▸ **Assignment**: Could you write out the opening lines of the data, word for word, stopping after the line that contains "revert start. induction"?

▸ **Extracted data**:
Lemma sum_app l1 l2 : Py.sum (l1 ++ l2) = Py.sum l1 + Py.sum l2.
Proof.
  induction l1 as [|x l1 IH]; simpl; [done|].
  rewrite !sum_cons, IH. lia.
Qed.

Lemma chained_app start l1 l2 :
  chained start (l1 ++ l2)
  ↔ chained start l1 ∧ chained (start + Py.sum (TorrentFile.length <$> l1)) l2.
Proof.
  revert start. induction l1 as [|f l1 IH]; intros start; simpl.
  - unfold Py.sum. simpl. rewrite Z.add_0_r. tauto.
  - rewrite IH, sum_cons, Z.add_assoc. tauto.
Qed.

(** The loop invariant of the file loop: what has been appended so far is
    chained from 0 and [offset] is the sum of its lengths. *)
Lemma files_loop_spec files_info offset acc files :
  TorrentService.files_loop files_info offset acc = Some files →
  ∃ new,
    files = acc ++ new
    ∧ chained offset new
    ∧ TorrentFile.length <$> new = FileDict.length <$> files_info.
Proof.
  revert offset acc. induction files_info as [|fi rest IH]; intros offset acc; simpl.
  - intros [= <-]. exists []. by rewrite app_nil_r.
  - destruct (head (FileDict.path fi)); simpl; [|done].
    intros H. apply IH in H as (new & -> & Hch & Hlen).
    eexists (_ :: new). rewrite <- app_assoc. simpl.
    split; [done|]. split; [done|]. by f_equal.
Qed.

Lemma chained_adjacent start files (i : nat) f g :
  chained start files →
  files !! i = Some f → files !! S i = Some g →
  TorrentFile.offset f + TorrentFile.length f = TorrentFile.offset g.
Proof.
  revert start i. induction files as [|h rest IH]; intros start i Hch Hf Hg.
  - done.
  - destruct Hch as [Hh Hrest]. destruct i as [|i]; simpl in *.
    + injection Hf as ->. destruct rest as [|g' rest']; [done|].
      simpl in Hg. injection Hg as ->. destruct Hrest as [Hg' _]. lia.
    + by eapply IH.
Qed.

Lemma chained_prefix_offsets files :
  chained 0 files → prefix_offsets files (Py.sum (TorrentFile.length <$> files)).
Proof.
  intros Hch. split; [done|]. split.
  - destruct files as [|f rest]; simpl; [done|]. intros g [= <-]. by destruct Hch.
  - intros i f g. by apply (chained_adjacent 0).
Qed.

Lemma files_loop_prefix_offsets files_info files :
  TorrentService.files_loop files_info 0 [] = Some files →
  prefix_offsets files (Py.sum (FileDict.length <$> files_info)).
Proof.
  intros H. apply files_loop_spec in H as (new & -> & Hch & Hlen).
  simpl. rewrite <- Hlen. by apply chained_prefix_offsets.
Qed.
(** X16.  The calls nested through the connectionChanged signal come to an
    end: with five levels of nesting [startRequestEndpoints],
    [setConnection], [connection] and [connectSignals] all return, and
    allowing more levels changes nothing. *)
Theorem nested_calls_return n env c (s : OpcUaEndpointDiscovery) :
  (is_Some (startRequestEndpoints env depth s)
   ∧ startRequestEndpoints env (depth + n) s = startRequestEndpoints env depth s)
  ∧ (is_Some (setConnection env depth c s)
     ∧ setConnection env (depth + n) c s = setConnection env depth c s)
  ∧ (is_Some (connection env depth s)
     ∧ connection env (depth + n) s = connection env depth s)
  ∧ (is_Some (connectSignals env depth s)
     ∧ connectSignals env (depth + n) s = connectSignals env depth s).
Proof.
  pose proof (startRequestEndpoints_eval 0 env s) as H1.
  pose proof (setConnection_eval_depth 0 env c s) as H2.
  pose proof (connection_eval_depth 0 env s) as H3.
  pose proof (connectSignals_eval 0 env s) as H4.
  change (depth + 0)%nat with depth in *.
  rewrite startRequestEndpoints_eval, setConnection_eval_depth,
    connection_eval_depth, connectSignals_eval, H1, H2, H3, H4.
  repeat split; by eexists.
Qed.

(** ** Notifications of the count *)

Lemma startRequestEndpoints_result_no_countChanged env s :
  countChanged ∉ (startRequestEndpoints_result env s).2.
Proof.
  rewrite list_elem_of_In. unfold startRequestEndpoints_result.
  destruct (negb (m_componentCompleted s)); [by intros []|].
  destruct (QString_isEmpty (m_serverUrl s)); [by intros []|].
  assert (∀ c s0, ¬ In countChanged (issued env c s0).2) as Hiss.
  { intros c s0. unfold issued.
    destruct (client_of env !! c); simpl; intuition discriminate. }
  destruct (m_connection s) as [c|]; [apply Hiss|].
  destruct (defaultConnection env) as [d|]; [|by intros []].
  cbn [snd]. intros [Heq|Hin]; [discriminate|]. by apply Hiss in Hin.
Qed.

(** X17.  When [startRequestEndpoints] passes its guards on a non-empty
    result set, [count] drops to 0 but countChanged is not among the
    notifications of the call. *)
Theorem startRequestEndpoints_count_silent n env (s : OpcUaEndpointDiscovery) :
  m_componentCompleted s = true →
  QString_isEmpty (m_serverUrl s) = false →
  m_endpoints s ≠ [] →
  ∃ s' log,
    startRequestEndpoints env (depth + n) s = Some (tt, s', log)
    ∧ 0 < count s
    ∧ count s' = 0
    ∧ countChanged ∉ log.
Proof.
  intros Hd Hu Hne. rewrite startRequestEndpoints_eval.
  eexists _, _. split; [done|]. split; [|split].
  - unfold count. destruct (m_endpoints s); [done|]. simpl. lia.
  - unfold count, startRequestEndpoints_result. rewrite Hd, Hu. cbn [negb].
    destruct (m_connection s) as [c|].
    + by destruct (issued_frame env c s) as (_ & _ & _ & ->).
    + destruct (defaultConnection env) as [d|]; [|done]. cbn [fst].
      by destruct (issued_frame env d (adopted env d (set_endpoints [] s)))
        as (_ & _ & _ & ->).
  - apply startRequestEndpoints_result_no_countChanged.
Qed.

End Discovery.

(** ** The code on the sample plant *)

Import Sample.

Local Abbreviation new_object := (@constructed endpoint).

Lemma handleEndpoints_stale_witness :
  urlB ≠ QUrl_text (m_serverUrl (set_serverUrl urlA new_object))
  ∧ handleEndpoints QUrl_text [ep1] QOpcUa.Good urlB
      (set_serverUrl urlA new_object)
    = Some (tt, set_serverUrl urlA new_object, []).
Proof.
  assert (urlB ≠ QUrl_text (m_serverUrl (set_serverUrl urlA new_object)))
    as Hne by (vm_compute; discriminate).
  split; [exact Hne|].
  exact (handleEndpoints_stale QUrl_text [ep1] QOpcUa.Good urlB _ Hne).
Defined.

Lemma handleEndpoints_good_witness :
  urlA = QUrl_text (m_serverUrl (set_serverUrl urlA new_object))
  ∧ isGood (mkOpcUaStatus QOpcUa.Good) = true
  ∧ ∃ s', handleEndpoints QUrl_text [ep1] QOpcUa.Good urlA
            (set_serverUrl urlA new_object)
          = Some (tt, s', [endpointsChanged; countChanged; statusChanged])
      ∧ m_endpoints s' = [ep1]
      ∧ s' = set_endpoints [ep1]
               (set_status (mkOpcUaStatus QOpcUa.Good)
                  (set_serverUrl urlA new_object))
      ∧ handleEndpoints_seen QUrl_text [ep1] QOpcUa.Good urlA
          (set_serverUrl urlA new_object)
        = Some (tt, s',
                [(endpointsChanged, s'); (countChanged, s');
                 (statusChanged, s')]).
Proof.
  split; [reflexivity|]. split; [reflexivity|].
  exact (handleEndpoints_good QUrl_text [ep1] QOpcUa.Good urlA
           (set_serverUrl urlA new_object) eq_refl eq_refl).
Defined.
(** C3: a record whose insertion raises is passed over.  In a batch whose
    other records are insertable, every record before the failing one and
    every record after it is stored, one row each and in the order of the
    batch, and the count returned is the number of those other records:
    the failing record is not counted and no error comes back.  Unless the
    table had run out of rowids, the answer and the table are those of the
    batch without the failing record, and the table then holds one row
    more for each other record. *)
Theorem failed_record_is_skipped
  (before after : list pyval) (bad : pyval) (append : bool) (db : database)
  (e : exception) (conn' : connection) :
  forallb insertable before = true ->
  forallb insertable after = true ->
  sqlite_sequence db + Z.of_nat (List.length before) <= max_rowid ->
  try_insert bad (batch_state (accepted before) append db) = Raised e conn' ->
  sqlite_sequence (pending conn') + Z.of_nat (List.length after)
  <= max_rowid ->
  insert_data (before ++ bad :: after) append db =
  (Processed (List.length before + List.length after)
     (processed_message (List.length before + List.length after)),
   {| data := data (pending conn') ++
              new_rows (accepted after) (sqlite_sequence (pending conn'));
      sqlite_sequence :=
        sqlite_sequence (pending conn') +
        Z.of_nat (List.length after) |}) /\
  (e <> OperationalError ->
   insert_data (before ++ bad :: after) append db =
   insert_data (before ++ after) append db /\
   snd (insert_data (before ++ bad :: after) append db) =
   pending (batch_state (accepted (before ++ after)) append db) /\
   get_data_count (snd (insert_data (before ++ bad :: after) append db)) =
   ((if append then get_data_count db else 0) +
    List.length before + List.length after)%nat).
Proof.
  intros Hbefore Hafter Hroom Hbad Hroom'.
  assert (Hgo : insert_loop (before ++ bad :: after) (opened append db) 0 =
                insert_loop after conn' (List.length before)).
  { rewrite insert_loop_app, (insert_loop_opened _ _ _ Hbefore Hroom).
    cbn [fst snd insert_loop]. rewrite Hbad. reflexivity. }
  split.
  { rewrite insert_data_unfold, Hgo.
    rewrite (insert_loop_insertable _ _ _ Hafter Hroom').
    reflexivity. }
  intros He.
  destruct (raised_connection _ _ _ _ Hbad) as [-> | [Hfull _]];
    [| contradiction].
  assert (Heq : insert_data (before ++ bad :: after) append db =
                insert_data (before ++ after) append db).
  { rewrite !insert_data_unfold, Hgo, (insert_loop_app before after).
    rewrite (insert_loop_opened _ _ _ Hbefore Hroom). reflexivity. }
  assert (Hboth : forallb insertable (before ++ after) = true)
    by (rewrite forallb_app, Hbefore, Hafter; reflexivity).
  assert (Hlen : List.length (accepted (before ++ after)) =
                 (List.length before + List.length after)%nat)
    by (rewrite (accepted_all _ Hboth); apply length_app).
  assert (Hroom2 : sqlite_sequence db +
                   Z.of_nat (List.length (accepted (before ++ after)))
                   <= max_rowid).
  { rewrite Hlen. unfold batch_state in Hroom'.
    cbn [pending sqlite_sequence] in Hroom'.
    rewrite (accepted_all _ Hbefore) in Hroom'.
    revert Hroom'. generalize max_rowid. intros m Hroom'. lia. }
  split; [exact Heq |].
  rewrite Heq, (insert_data_spec _ _ _ Hroom2). cbn [snd].
  split; [reflexivity |].
  unfold get_data_count. cbn [data].
  rewrite length_app, new_rows_length, Hlen.
  destruct append; cbn [List.length]; lia.
Qed.
End Skipping.

(** ** The end_year column *)

Section EndYear.
Context {PT : PythonText} {SE : SqliteEngine}.

(** C4, as the code has it: the parameter for end_year is the text
    [str(v)] when the value [v] of the field is truthy, and [None] in
    every other case, that is when the field is missing, null, false, a
    zero, or an empty string, list or object; the cell stored is that
    text, or NULL, and a text with a lone surrogate does not bind. *)
Theorem end_year_normalization (entries : list (string * pyval)) :
  let v := field entries "end_year" in
  exists p : columns pyval,
    parameters (PDict entries) = inr p /\
    end_year p = (if truthy v then PStr (str v) else PNone) /\
    bind (bind_parameter (end_year p)) (fun c => ret (text_affinity c)) =
    (if truthy v
     then (if has_surrogate (str v) then inl UnicodeEncodeError
           else inr (SText (str v)))
     else inr SNull).
Proof.
  intros v. subst v. eexists. split; [apply parameters_dict |].
  cbn [end_year]. split; [reflexivity |].
  rewrite end_year_parameter.
  destruct (truthy (field entries "end_year")); [| reflexivity].
  destruct (has_surrogate (str (field entries "end_year"))); reflexivity.
Qed.

(** A number is stored as its numeral. *)
Lemma end_year_2025 (entries : list (string * pyval)) :
  field entries "end_year" = PInt 2025 ->
  exists p : columns pyval,
    parameters (PDict entries) = inr p /\ end_year p = PStr "2025".
Proof.
  intros H. eexists. split; [apply parameters_dict |].
  cbn [end_year]. rewrite H. reflexivity.
Qed.

(** A field that is missing or null gives [None]. *)
Lemma end_year_absent (entries : list (string * pyval)) :
  field entries "end_year" = PNone ->
  exists p : columns pyval,
    parameters (PDict entries) = inr p /\ end_year p = PNone.
Proof.
  intros H. eexists. split; [apply parameters_dict |].
  cbn [end_year]. rewrite H. reflexivity.
Qed.
End EndYear.

(** C4 as stated fails: an end_year that is present and not null, the
    number 0, is stored as NULL and not as its text. *)
Lemma end_year_zero_is_null :
  get (PDict [("end_year"%string, PInt 0)]) "end_year" = inr (PInt 0) /\
  map (fun r => end_year (cells r))
    (data (snd (@insert_data example_text example_engine
                  [PDict [("end_year"%string, PInt 0)]] false empty_database)))
  = [SNull].
Proof. split; reflexivity. Qed.

(** ** The sample records and the CSV example *)

Section Fixed.
Context {PT : PythonText} {SE : SqliteEngine}.

Lemma accepted_sample_data :
  map apply_affinity (accepted sample_data) = sample_cells /\
  List.length (accepted sample_data) = 2%nat.
Proof. split; reflexivity. Qed.

Lemma init_database_spec (db : database) :
  sqlite_sequence db + 2 <= max_rowid ->
  init_database db =
  (Processed 2 "Successfully processed 2 records",
   {| data := new_rows (accepted sample_data) (sqlite_sequence db);
      sqlite_sequence := sqlite_sequence db + 2 |}).
Proof.
  intros Hroom. unfold init_database.
  rewrite insert_data_spec.
  - reflexivity.
  - destruct accepted_sample_data as [_ ->]. exact Hroom.
Qed.
(** Twelve steps, diagnostics every four, a trajectory record every
    three. *)
Definition config : run_config := mkConfig 600 12 4 3.

Abbreviation script cfg :=
  (CaCO3MD.script kB get_potential_energy get_kinetic_energy time_time
                  MaxwellBoltzmannDistribution bussi_step writable storage_left
                  cfg atoms).

Abbreviation script_raising cfg :=
  (CaCO3MD.script kB get_potential_energy get_kinetic_energy time_time
                  MaxwellBoltzmannDistribution bussi_step_raising writable storage_left
                  cfg atoms).

(** A system of one massless particle, and of no particle, in binary64. *)
Definition massless : Atoms float := [mkAtom 0%float (1, 2, 3)%float].

Definition nobody : Atoms float := [].

End Sample.

(** ** Notions used to state further properties *)

Module Stated.
Import CaCO3MD.

(** The system with a uniform velocity [u] added to every particle: the
    momentum of a particle of mass m gains [u * m]. *)
Definition boost {F : Type} `{Arithmetic F} (u : @Np.vec F) (atoms : Atoms F) : Atoms F :=
  map (fun a => mkAtom (mass a) (Np.vadd (momentum a) (Np.vscale u (mass a)))) atoms.

(** Two systems in exact arithmetic with, particle by particle, the same
    mass and equal momenta. *)
Definition same_motion (a b : Atoms Q) : Prop :=
  Forall2 (fun x y => mass y = mass x /\ veq (momentum y) (momentum x)) a b.

(** The system [remove_COM_velocity] returns, in exact arithmetic. *)
Definition removed (atoms : Atoms Q) : Atoms Q :=
  set_momenta atoms
    (subtract_drift (get_momenta atoms) (com_velocity_of atoms) (get_masses atoms)).

(** [m_b * p_a - m_a * p_b], the momentum of particle a relative to
    particle b (it is m_a * m_b times the difference of their velocities). *)
Definition relative_momentum (a b : Atom Q) : @Np.vec Q :=
  Np.vsub (Np.vscale (momentum a) (mass b)) (Np.vscale (momentum b) (mass a)).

▸ **Response area**:
Lemma sum_app l1 l2 : Py.sum (l1 ++ l2) = Py.sum l1 + Py.sum l2.
Proof.
  induction l1 as [|x l1 IH]; simpl; [done|].
  rewrite !sum_cons, IH. lia.
Qed.

Lemma chained_app start l1 l2 :
  chained start (l1 ++ l2)
  ↔ chained start l1 ∧ chained (start + Py.sum (TorrentFile.length <$> l1)) l2.
Proof.
  revert start. induction l1 as [|f l1 IH]; intros start; simpl.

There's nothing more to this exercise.